Jim lived in Livingston, Texas, which was a few miles south and happened to be the county seat of Polk County, which was a dry county, meaning you couldn’t buy a drink of alcohol in Livingston come hell or high water. If you liked to imbibe a drop or two of spirits, wine, or beer, you’d have to drive north or south on highway 59 until you got out of Polk County.

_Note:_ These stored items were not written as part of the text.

(** * The Authenticator of the Gitpod server: login, authorize and
      deauthorize gates, scope negotiation and JWT key resolution.

    Shallow embedding of the TypeScript class [Authenticator] (second
    document of [TokenServiceClient.kt], lines 56-395).

    Conventions of the embedding.
    - A JavaScript string is a [string]: a sequence of code units, here
      restricted to the 8-bit range.  Comparison is by code unit, as the
      default comparator of [Array.prototype.sort] does.
    - A value that may be [undefined] is an [option].
    - A handler run is the list of the calls it makes on its collaborators
      (logger, registry, stores, response, provider strategy), in order. *)

From Stdlib Require Import Ascii.
From stdpp Require Import base decidable option list sorting strings gmap.

Local Open Scope string_scope.
Local Open Scope list_scope.

(** ** JavaScript strings *)

Module JS.

(** Truthiness of a string: only the empty string is falsy. *)
Definition truthy (s : string) : bool :=
  match s with
  | EmptyString => false
  | String _ _ => true
  end.

(** Truthiness of [string | undefined]. *)
Definition truthy_opt (o : option string) : bool :=
  match o with
  | Some s => truthy s
  | None => false
  end.

(** [x || d] on [string | undefined]. *)
Definition or_else (o : option string) (d : string) : string :=
  match o with
  | Some s => if truthy s then s else d
  | None => d
  end.

(** [String.prototype.split(",")]: one piece more than there are commas. *)
Fixpoint split_comma (s : string) : list string :=
  match s with
  | EmptyString => [EmptyString]
  | String c s' =>
      match split_comma s' with
      | [] => [String c EmptyString]
      | p :: ps =>
          if Ascii.eqb c ","%char then EmptyString :: p :: ps
          else String c p :: ps
      end
  end.

(** White space and line terminators in the 8-bit range:
    TAB, LF, VT, FF, CR, SP and NBSP. *)
Definition is_white (c : ascii) : bool :=
  match Ascii.N_of_ascii c with
  | 9%N | 10%N | 11%N | 12%N | 13%N | 32%N | 160%N => true
  | _ => false
  end.

Fixpoint trimStart (s : string) : string :=
  match s with
  | EmptyString => EmptyString
  | String c s' => if is_white c then trimStart s' else s
  end.

Fixpoint trimEnd (s : string) : string :=
  match s with
  | EmptyString => EmptyString
  | String c s' =>
      match trimEnd s' with
      | EmptyString => if is_white c then EmptyString else String c EmptyString
      | t => String c t
      end
  end.

(** [String.prototype.trim]. *)
Definition trim (s : string) : string := trimEnd (trimStart s).

(** [Array.prototype.join(",")]. *)
Fixpoint join_comma (l : list string) : string :=
  match l with
  | [] => EmptyString
  | [s] => s
  | s :: l' => s +:+ "," +:+ join_comma l'
  end.

(** The order of the default sort comparator: [x] comes before [y]
    unless [y < x] as code-unit sequences. *)
Definition str_le (x y : string) : Prop := String.leb x y = true.

#[global] Instance str_le_dec (x y : string) : Decision (str_le x y).
Proof. unfold str_le. apply _. Defined.

(** [Array.prototype.sort()] without comparator, on an array of strings. *)
Definition sort (l : list string) : list string := merge_sort str_le l.

(** A [Set] of strings, as the sequence of its members in insertion
    order; this is the order [Array.from] and [forEach] observe. *)
Definition set_add (s : list string) (x : string) : list string :=
  if decide (x ∈ s) then s else s ++ [x].

(** [new Set(a)]. *)
Definition new_Set (a : list string) : list string := foldl set_add [] a.

End JS.

(** ** Scope merging (source lines 365-369) *)

(** [mergeScopes(a, b)]: a set seeded with [a], every member of [b]
    added, read back as an array and sorted. *)
Definition mergeScopes (a b : list string) : list string :=
  let set := JS.new_Set a in
  let set := foldl JS.set_add set b in
  JS.sort set.

(** The first statements of the scope computation of [authorize]
    (lines 339-342): split on commas, trim, drop the empty entries. *)
Definition parseScopes (scopes : string) : list string :=
  filter (fun s => 0 < String.length s)%nat (JS.trim <$> JS.split_comma scopes).

(** ** Data model

    The protocol types are declared outside the sources at hand; the
    records below keep the fields the class reads, optional where the
    class tests them for presence. *)

Record User := { user_id : string }.

Record Requirements := { requirements_default : list string }.

Record AuthProviderInfo := {
  info_host : string;
  verified : bool;
  organizationId : option string;
  ownerId : option string;
  requirements : option Requirements
}.

Record AuthProviderParams := { params_host : string; builtin : bool }.

Record AuthProvider := {
  authProviderId : string;
  info : AuthProviderInfo;
  params : AuthProviderParams;
  authCallbackPath : string
}.

Record HostContext := { authProvider : AuthProvider }.

Record TeamMemberInfo := { role : string }.

Record Token := { scopes : list string }.

(** The record [AuthFlow.attach] stores; [overrideScopes] is left out by
    the login flow. *)
Record AuthFlow := {
  flow_host : string;
  flow_returnTo : string;
  overrideScopes : option bool
}.

Record Session := { authFlow : option AuthFlow }.

(** A thrown value: a falsy one, or an object with an optional [message]. *)
Inductive Thrown :=
| thrown_falsy
| thrown_object (message : option string).

Record KeyPair := { keypair_id : string; publicKey : string }.

Record JwtHeader := { kid : option string }.

(** The query parameters, each after [?.toString()]; [q_override] is the
    raw parameter when it is a string. *)
Record Query := {
  q_returnTo : option string;
  q_host : option string;
  q_scopes : option string;
  q_override : option string
}.

Record Request := {
  isAuthenticated : bool;
  user : option User;
  session : option Session;
  query : Query
}.

(** *** Configuration and injected collaborators *)

Record GitpodHostUrl := { asDashboard : string; asSorry : string -> string }.

Record PKI := { signing : KeyPair; validating : list KeyPair }.

Record Config := {
  hostUrl : GitpodHostUrl;
  disableDynamicAuthProviderLogin : bool;
  auth_pki : PKI
}.

Record HostContextProvider := {
  hcp_get : string -> option HostContext;
  hcp_getAll : list HostContext
}.

Record UserDB := { getUserCount : N }.

Record TeamDB := { findTeamMembership : string -> string -> option TeamMemberInfo }.

(** [getTokenForHost] throws when there is no token: [None]. *)
Record TokenProvider := { getTokenForHost : User -> string -> option Token }.

(** [UserService.deauthorize] resolves ([None]) or throws. *)
Record UserService := { us_deauthorize : User -> string -> option Thrown }.

Record Authenticator := {
  config : Config;
  userDb : UserDB;
  teamDb : TeamDB;
  hostContextProvider : HostContextProvider;
  tokenProvider : TokenProvider;
  userService : UserService
}.

(** ** Calls on collaborators, and the handler monad *)

Inductive Level := Info | Warn | Error.

Inductive Event :=
| ev_log (l : Level) (msg : string)
| ev_hostContextProvider_get (host : string)
| ev_hostContextProvider_getAll
| ev_getUserCount
| ev_findTeamMembership (userId orgId : string)
| ev_getTokenForHost (u : User) (host : string)
| ev_deauthorize (u : User) (providerId : string)
| ev_increaseLoginCounter (status host : string)
| ev_AuthFlow_attach (s : Session) (f : AuthFlow)
| ev_redirect (url : string)
| ev_next (err : option Thrown)
| ev_authProvider_authorize (ap : AuthProvider) (wantedScopes : option (list string)).

(** A computation that records the calls it makes and yields a value. *)
Definition Eff (A : Type) : Type := (list Event * A)%type.

Definition ret {A} (a : A) : Eff A := ([], a).

Definition bind {A B} (m : Eff A) (k : A -> Eff B) : Eff B :=
  (m.1 ++ (k m.2).1, (k m.2).2).

(** A call on a collaborator: the call is recorded, its answer returned. *)
Definition call {A} (e : Event) (answer : A) : Eff A := ([e], answer).

Definition emit (e : Event) : Eff unit := call e tt.

Definition trace {A} (m : Eff A) : list Event := m.1.

Definition result {A} (m : Eff A) : A := m.2.

Notation "'do' x <- m ;; k" := (bind m (fun x => k))
  (at level 10, x name, m at level 99, k at level 200).

Definition log (l : Level) (msg : string) : Eff unit := emit (ev_log l msg).

Definition redirect (url : string) : Eff unit := emit (ev_redirect url).

(** The double quote character of the message templates. *)
Definition dquote : string := String "034"%char EmptyString.

(** ** The class [Authenticator] *)

(** [getSorryUrl] (lines 381-383). *)
Definition getSorryUrl (self : Authenticator) (message : string) : string :=
  asSorry (hostUrl (config self)) message.

(** [getAuthProviderForHost] (lines 168-171). *)
Definition getAuthProviderForHost (self : Authenticator) (host : string)
  : Eff (option AuthProvider) :=
  do hostContext <- call (ev_hostContextProvider_get host)
                         (hcp_get (hostContextProvider self) host) ;;
  ret (authProvider <$> hostContext).

(** [host && (await this.getAuthProviderForHost(host))]: no lookup for a
    falsy host. *)
Definition lookupProvider (self : Authenticator) (host : string)
  : Eff (option AuthProvider) :=
  if JS.truthy host then getAuthProviderForHost self host else ret None.

(** [isInSetupMode] (lines 232-241). *)
Definition isInSetupMode (self : Authenticator) : Eff bool :=
  do all <- call ev_hostContextProvider_getAll
                 (hcp_getAll (hostContextProvider self)) ;;
  let hasAnyStaticProviders :=
    existsb (fun hc => builtin (params (authProvider hc))) all in
  if hasAnyStaticProviders then ret false
  else
    do count <- call ev_getUserCount (getUserCount (userDb self)) ;;
    let noUser := N.eqb count 0 in
    ret noUser.

Definition notPermitted (what host : string) : string :=
  what +:+ " with " +:+ dquote +:+ host +:+ dquote +:+ " is not permitted.".

(** [authenticate] (lines 173-231). *)
Definition authenticate (self : Authenticator) (req : Request) : Eff unit :=
  if isAuthenticated req then
    do _ <- log Info "User is already authenticated. Continue." ;;
    emit (ev_next None)
  else
    let returnTo := q_returnTo (query req) in
    do _ <- (match returnTo with
             | Some r =>
                 if JS.truthy r then log Info ("Stored returnTo URL: " +:+ r)
                 else ret tt
             | None => ret tt
             end) ;;
    let workspaceUrl := asDashboard (hostUrl (config self)) in
    let returnTo := JS.or_else returnTo workspaceUrl in
    let host := JS.or_else (q_host (query req)) EmptyString in
    do authProvider <- lookupProvider self host ;;
    match authProvider with
    | None =>
        do _ <- log Info "Bad request: missing parameters." ;;
        redirect (getSorryUrl self "Bad request: missing parameters.")
    | Some authProvider =>
        if JS.truthy_opt (organizationId (info authProvider)) then
          do _ <- log Info (notPermitted "Login" host) ;;
          redirect (getSorryUrl self (notPermitted "Login" host))
        else if disableDynamicAuthProviderLogin (config self)
                && negb (builtin (params authProvider)) then
          do _ <- log Info "Auth Provider is not allowed." ;;
          redirect (getSorryUrl self
            ("Login with " +:+ params_host (params authProvider)
             +:+ " is not allowed."))
        else
          match session req with
          | None =>
              do _ <- emit (ev_increaseLoginCounter "failed_client"
                              (info_host (info authProvider))) ;;
              do _ <- log Info "No session." ;;
              redirect (getSorryUrl self
                "No session found. Please refresh the browser.")
          | Some session =>
              do untrusted <- (if verified (info authProvider) then ret false
                               else
                                 do setup <- isInSetupMode self ;;
                                 ret (negb setup)) ;;
              if untrusted then
                do _ <- emit (ev_increaseLoginCounter "failed"
                                (info_host (info authProvider))) ;;
                do _ <- log Info (notPermitted "Login" host) ;;
                redirect (getSorryUrl self (notPermitted "Login" host))
              else
                do _ <- emit (ev_AuthFlow_attach session
                                {| flow_host := host;
                                   flow_returnTo := returnTo;
                                   overrideScopes := None |}) ;;
                emit (ev_authProvider_authorize authProvider None)
          end
    end.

If you drove north on 59, you’d cross the county line and be greeted by a sign saying, “Welcome to Seven Oaks.” If you drove a tiny bit further, you’d see the Seven Oaks bar. I don’t think it is there anymore, but you’ll still find a liquor store there.

Anyway, that Seven Oaks bar didn’t exactly have a concealed parking lot, so your car would just be sitting there for God and all the world to see.

So if any of your nosy neighbors or family saw your car there more than once in a week, they might start gabbing around about how you lived up there or something. It was a not so nice way of saying you were a drunk.

I don’t remember anyone ever saying he was an alcoholic, though. In fact, his sister insisted that he most certainly was not an alcoholic, though she did concede that he made a habit of being drunk, so she was willing to say he was a habitual drunk, but he never got the DTs if he didn’t have a drink for a few hours or anything like that.

And he could clean up and get through a Sunday sermon all right if push came to shove, and alcoholics can’t really pull that off, so he just stayed drunk because he wanted to—not because he had to.

And I guess that’s all that matters sometimes, you know? We’re all just trying to do good enough to pacify the family and the neighbors. If you can keep that up, you might just have a pretty good life. And who knows, someday you might hit it big with one of those scratch-offs you keep buying at the Seven Oaks bar.